Roubos de celulares durante o carnaval de SP em 2025
Durante os oito dias de carnaval de 2025, a capital paulista registrou 6.067 ocorrências de roubos e furtos de celulares. O levantamento realizado pelo g1 baseou-se nos registros de boletins de ocorrência disponibilizados pela Secretaria da Segurança Pública (SSP).
Com o carnaval sendo um dos maiores eventos do Brasil, atraindo cerca de 16 milhões de foliões espalhados por mais de 600 blocos, a concentração de pessoas em áreas de grande fluxo contribui para um aumento significativo nos crimes. Segundo a análise, quase 20% dos delitos envolvendo celulares ocorreram em circuitos de megablocos, totalizando 1.145 casos apenas nesses trajetos.
As ruas com maior número de registros de roubos e furtos de celulares foram:
- Avenida Pedro Álvares Cabral
- Rua da Consolação
- Avenida Marquês de São Vicente
- Rua Augusta
- Praça da República
Essas áreas estão inseridas em circuitos tradicionais de megablocos, como o Pipoca da Rainha, que conta com a presença da artista Daniela Mercury, e o Almofadinhas, do Acadêmicos do Baixo Augusta. Apesar de a Avenida Paulista ser um ponto turístico conhecido por sua movimentação, ela ocupou a oitava posição no ranking de ocorrências.
O levantamento considerou todas as ocorrências nos períodos de pré-carnaval, carnaval e pós-carnaval durante os dias 22 e 23 de fevereiro, 1º a 4 de março e 8 e 9 de março de 2025.
O Centro da cidade, especialmente os bairros da República e Consolação, apresentou os maiores índices de roubos e furtos, respondendo por 45% do total de ocorrências. A SSP informou que esses locais são monitorados permanentemente e recebem reforço no policiamento durante o carnaval. Nos meses que antecederam a festividade, houve uma redução de 60% nos crimes relacionados a furtos de celulares.
A relação entre aglomeração e distração dos foliões é um ponto destacado por especialistas no assunto.

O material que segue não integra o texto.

Lemma next_invocation_spec l global now :
  let '(next, l') := next_invocation l global now in
  ls_tasks l' = ls_tasks l ∧
  match next with
  | Some i => i = 0%nat ∧ global = true ∧ 0 < ls_slots l ∨ ∃ r, ls_tasks l !! i = Some r ∧ t_kind r = Flow
  | None => Forall (λ r, t_kind r ≠ Flow) (ls_tasks l) ∧
            (global = false ∨ ls_slots l ≤ 0 ∨ rate_exhausted now l)
  end.
Proof.
  unfold next_invocation. destruct (global && (0 <? ls_slots l)) eqn:Hg.
  - apply andb_true_iff in Hg as [-> Hs%Z.ltb_lt]. pose proof (claim_limit_tasks 1 now l) as Ht.
    assert (Hlim : 0 <? (claim_limit 1 now l).1 = false → rate_exhausted now l).
    { unfold claim_limit. destruct (ls_local_rate l) as [rate|] eqn:Hr; [|done].
      destruct (local_available now rate) as [n b] eqn:Hav. simpl. intros Hn%Z.ltb_ge.
      exists rate. split; [done|]. rewrite Hav. simpl. lia. }
    destruct (claim_limit 1 now l) as [n l1]. simpl in Ht, Hlim. destruct (0 <? n) eqn:Hn.
    + split; [exact Ht|]. by left.
    + pose proof (position_spec (λ r, bool_decide (t_kind r = Flow)) (ls_tasks l1)) as Hp.
      destruct (position _ (ls_tasks l1)) as [i|].
      * destruct Hp as (r & Hr & Hk%bool_decide_eq_true). split; [exact Ht|]. right. exists r. by rewrite <- Ht.
      * assert (Hno : Forall (λ r, t_kind r ≠ Flow) (ls_tasks l)).
        { rewrite <- Ht. eapply Forall_impl; [exact Hp|]. intros r. apply bool_decide_eq_false. }
        assert (Hw : ls_tasks (local_rate_wake now l1).2 = ls_tasks l1).
        { unfold local_rate_wake. destruct (ls_local_rate l1); [|done]. by destruct (local_next_permit _ _). }
        destruct (local_rate_wake now l1) as [[wait|] l2]; simpl in *; (split; [congruence|]);
          (split; [exact Hno|]); right; right; by apply Hlim.
  - pose proof (position_spec (λ r, bool_decide (t_kind r = Flow)) (ls_tasks l)) as Hp.
    destruct (position _ (ls_tasks l)) as [i|].
    + destruct Hp as (r & Hr & Hk%bool_decide_eq_true). split; [done|]. right. by exists r.
    + assert (Hno : Forall (λ r, t_kind r ≠ Flow) (ls_tasks l)).
      { eapply Forall_impl; [exact Hp|]. intros r. apply bool_decide_eq_false. }
      assert (Hw : ls_tasks (local_rate_wake now l).2 = ls_tasks l).
      { unfold local_rate_wake. destruct (ls_local_rate l); [|done]. by destruct (local_next_permit _ _). }
      assert (Hwhy : global = false ∨ ls_slots l ≤ 0 ∨ rate_exhausted now l).
      { apply andb_false_iff in Hg as [->|Hs%Z.ltb_ge]; [by left|by right; left]. }
      destruct (local_rate_wake now l) as [[wait|] l2]; simpl in *; done.
Qed.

Segundo Alan Fernandes, conselheiro do Fórum Brasileiro de Segurança Pública (FBSP), o grande número de pessoas em um mesmo espaço, somado à distração comum durante os festejos, facilita a ação de criminosos. Fatores como consumo de álcool e a dinâmica dos eventos promovem um ambiente propício para furtos.
Rafael Alcadipani, professor da FGV e membro do FBSP, complementa que a combinação de distração e a configuração urbana dos carnavais intensifica a vulnerabilidade dos foliões. Segundo ele, para reduzir esses índices de criminalidade, é essencial o reforço no policiamento, além de ações de inteligência e uso de tecnologias de monitoramento.